Dr. Allison Cotton

Dr. Allison M. Cotton is a professor of criminal justice and criminology at Metropolitan State University of Denver (Colorado, USA). A Colorado native, Dr. Cotton received a bachelor’s degree in sociology from the University of Colorado at Boulder in 1991, a master’s degree in sociology from Howard University in Washington, D.C. in 1995, and a Ph.D. in sociology from the University of Colorado at Boulder in 2002. Dr. Cotton’s research and teaching interests range in subject from the death penalty, wrongful convictions and eye-witness identifications, to issues around race, class, gender and crime.

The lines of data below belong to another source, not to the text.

(** * AxessAI chat participant: intent resolution, scan bookkeeping, API client

    Shallow embedding of the TypeScript sources of the VS Code extension
    (extension.ts in its successive versions, formatters.ts, api-client.ts)
    and proofs of the properties its specification states.

    Conventions of the embedding.
    - A JavaScript string is a [list ascii].  Text outside the ASCII range is
      carried as its UTF-8 bytes; [toLowerCase], [trim], and the regular
      expression classes [\s], [\d], [\w], [\b] act on the ASCII range, where
      they coincide with the JavaScript definitions.
    - A JavaScript number that holds an issue index is a [Z]; [NaN] is [None].
      (JavaScript rounds integers beyond 2^53; such an index is past the end
      of any stored list either way.)
    - The editor's global state is an explicit [State] record threaded through
      the handlers; the remote API, [new URL] and [JSON.parse] are parameters
      gathered in a [World] record.
    - What a handler does to the chat stream and to the network is returned as
      a list of [Event]s, in order. *)

From Stdlib Require Import Ascii String DecimalString ZArith Lia Bool Arith List.
Import ListNotations.

Local Open Scope list_scope.

(** ** Strings *)

Module Str.

Definition str := list ascii.

(** String literal. *)
Definition L (s : string) : str := list_ascii_of_string s.

Definition code (c : ascii) : nat := nat_of_ascii c.
(** * AppVault: inventory scanner, winget matcher, install worker and
      export/import codec of [AppVault.py], as a shallow embedding.

    Conventions of the embedding.
    - A Python [str] is a Rocq [string]; a character is an 8-bit [ascii],
      read as a code point below 256.  Whitespace, line boundaries and
      lower-casing are Python's on that range.  Literal text of the program
      outside that range (dashes, check marks) is kept as its UTF-8 bytes.
    - The clock, the file system, the registry and the [winget] process are
      explicit arguments of the functions that consult them.
    - Signals emitted by the worker threads are collected in a trace. *)

From Stdlib Require Import ZArith NArith Ascii String List Bool Lia.
From stdpp Require Import base option list strings gmap pretty sorting.

Local Open Scope list_scope.
Local Open Scope stdpp_scope.

(** ** Python strings *)

Module Str.

Definition ord (c : ascii) : N := N_of_ascii c.

Definition between (lo hi n : N) : bool := (lo <=? n)%N && (n <=? hi)%N.

(** [c.isspace()]: TAB..CR, FS..US, SPACE, NEL, NBSP. *)
Definition isspace (c : ascii) : bool :=
  let n := ord c in
  between 9 13 n || between 28 32 n || (n =? 133)%N || (n =? 160)%N.

(** The line boundaries of [str.splitlines]: LF, VT, FF, CR, FS, GS, RS, NEL. *)
Definition islinebreak (c : ascii) : bool :=
  let n := ord c in
  between 10 13 n || between 28 30 n || (n =? 133)%N.

Definition isdigit (c : ascii) : bool := between 48 57 (ord c).

(** [c.lower()]: A..Z and the upper-case letters of Latin-1. *)
Definition lower_char (c : ascii) : ascii :=
  let n := ord c in
  if between 65 90 n || (between 192 222 n && negb (n =? 215)%N)
  then ascii_of_N (n + 32) else c.

Fixpoint lower (s : string) : string :=
  match s with
  | EmptyString => EmptyString
  | String c s' => String (lower_char c) (lower s')
  end.

(** [s.startswith(p)] *)
Definition startswith (s p : string) : bool := String.prefix p s.

(** [sub in s] *)
Fixpoint contains (sub s : string) : bool :=
  String.prefix sub s ||
  match s with
  | EmptyString => false
  | String _ s' => contains sub s'
  end.

(** [s[:n]] *)
Fixpoint take (n : nat) (s : string) : string :=
  match n, s with
  | S n', String c s' => String c (take n' s')
  | _, _ => EmptyString
  end.

Fixpoint lstrip (s : string) : string :=
  match s with
  | String c s' => if isspace c then lstrip s' else s
  | EmptyString => EmptyString
  end.

Fixpoint rstrip (s : string) : string :=
  match s with
  | EmptyString => EmptyString
  | String c s' =>
      match rstrip s' with
      | EmptyString => if isspace c then EmptyString else String c EmptyString
      | r => String c r
      end
  end.

(** [s.strip()] *)
Definition strip (s : string) : string := rstrip (lstrip s).

(** [s.split()]: the maximal runs of non-whitespace characters.  [cur] is
    the run being read, last character first. *)
Fixpoint split_go (cur : string) (s : string) : list string :=
  match s with
  | EmptyString =>
      match cur with EmptyString => [] | _ => [String.rev cur] end
  | String c s' =>
      if isspace c then
        match cur with
        | EmptyString => split_go EmptyString s'
        | _ => String.rev cur :: split_go EmptyString s'
        end
      else split_go (String c cur) s'
  end.

Definition split (s : string) : list string := split_go EmptyString s.

(** [s.splitlines()]: a line ends at a line boundary (CR LF counting as
    one) or at the end of the text; no empty last line is produced.
    [cur] is the line being read, last character first; [fresh] tells
    that no character of the current line has been seen yet. *)
Fixpoint splitlines_go (fresh : bool) (cur : string) (s : string) : list string :=
  match s with
  | EmptyString => if fresh then [] else [String.rev cur]
  | String c s' =>
      if islinebreak c then
        match c, s' with
        | "013"%char, String "010"%char s'' =>
            String.rev cur :: splitlines_go true EmptyString s''
        | _, _ => String.rev cur :: splitlines_go true EmptyString s'
        end
      else splitlines_go false (String c cur) s'
  end.

Definition splitlines (s : string) : list string :=
  splitlines_go true EmptyString s.

(** [sep.join(l)] *)
Fixpoint join (sep : string) (l : list string) : string :=
  match l with
  | [] => EmptyString
  | [x] => x
  | x :: l' => x +:+ sep +:+ join sep l'
  end.

(** Truthiness of a string: [bool(s)]. *)
Definition nonempty (s : string) : bool :=
  match s with EmptyString => false | _ => true end.

End Str.

(** ** The fragment of [re] used by the scanner

    The patterns of [WINDOWS_BUILTIN_PATTERNS] are made of literal
    characters, one bounded repetition of a digit class and an optional
    anchor at the start of the text. *)

Module Re.

Inductive atom : Type :=
  | Chr (c : ascii)          (* a literal character, escaped or not *)
  | Digits (n : nat).        (* \d{n,} *)

Record regex : Type := Regex { anchored : bool; atoms : list atom }.

Fixpoint lit (s : string) : list atom :=
  match s with
  | EmptyString => []
  | String c s' => Chr c :: lit s'
  end.
(** * Files manager: session revocation and the file controllers

    A shallow embedding of [controllers/AuthController.js]
    ([AuthController.getDisconnect]) and of the [FilesController] class
    ([postUpload], [putPublish], [putUnpublish], [getShow], [getIndex],
    [getFile]), followed by the properties of the specification that are
    about them.

    The handlers are written in a small state-and-early-return monad over a
    [world] that holds what the handlers reach through their clients: the
    Redis keys, the [files] collection, the files on disk and the calls made
    to the thumbnail queue. Each [let*] is a statement of the JavaScript, in
    the order of the source.

    What the model leaves out: the expiry of Redis keys (no clock), failures
    of Redis, MongoDB and the file system other than a duplicate [_id] (so
    the [catch] blocks are reached only through [ObjectId], [Buffer.from],
    a duplicate key and a negative [skip]), directories on disk, and body
    fields [name], [type], [data], [parentId] that are not strings. What a
    handler draws from outside (the [_id] of an inserted document, the
    result of [uuidv4()], the fate of the promise of [fileQueue.add]) is an
    argument of the handler.

    After the examples come the other handlers and utilities
    ([AuthController.getConnect], [UsersController.postNew] and [getMe],
    [getUserFromAuthorization], [getUserFromXToken] and the two
    middlewares, [envLoader], [startServer], [waitConnection]), and after
    the properties above, theirs. *)

From Stdlib Require Import ZArith Ascii String List Bool Lia.
From Stdlib.Strings Require Import Byte.
From stdpp Require Import base option gmap strings list.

Her first book, "Effigy: Images of Capital Defendants," was released in the summer of 2008 by Lexington Books. Her second (co-authored) book, "Class, Race, Gender & Crime: The Social Realities of Justice in America", is now in its 5th edition and was released in March of 2018 by Rowman & Littlefield Publishers. Dr. Cotton is a member of the Academy of Criminal Justice Sciences and the American Society of Criminology. A two-time Fulbright scholar, Dr. Cotton has served as a board member of the Colorado Fulbright Foundation. She is currently a member of the Board of Directors for the American Civil Liberties Union (ACLU) of Colorado and an active member of Delta Sigma Theta Sorority, Inc. (a public service organization).

Dr. Lisa Monchalin

Lisa Monchalin teaches in the Department of Criminology at Kwantlen Polytechnic University in Surrey, B.C. She is a graduate of Eastern Michigan University where she obtained her bachelor’s degree in 2004 and her master’s degree in 2006, both in criminology. In 2012, she graduated with her doctorate in criminology from the University of Ottawa. Lisa is of Algonquin, Métis, Huron, and Scottish descent. Proud of her Indigenous heritage, and driven by personal and family experiences, she is determined to reduce the amount of crime that affects Indigenous peoples through education. In 2016, she published her first book, "The Colonial Problem: An Indigenous Perspective on Crime and Injustice in Canada".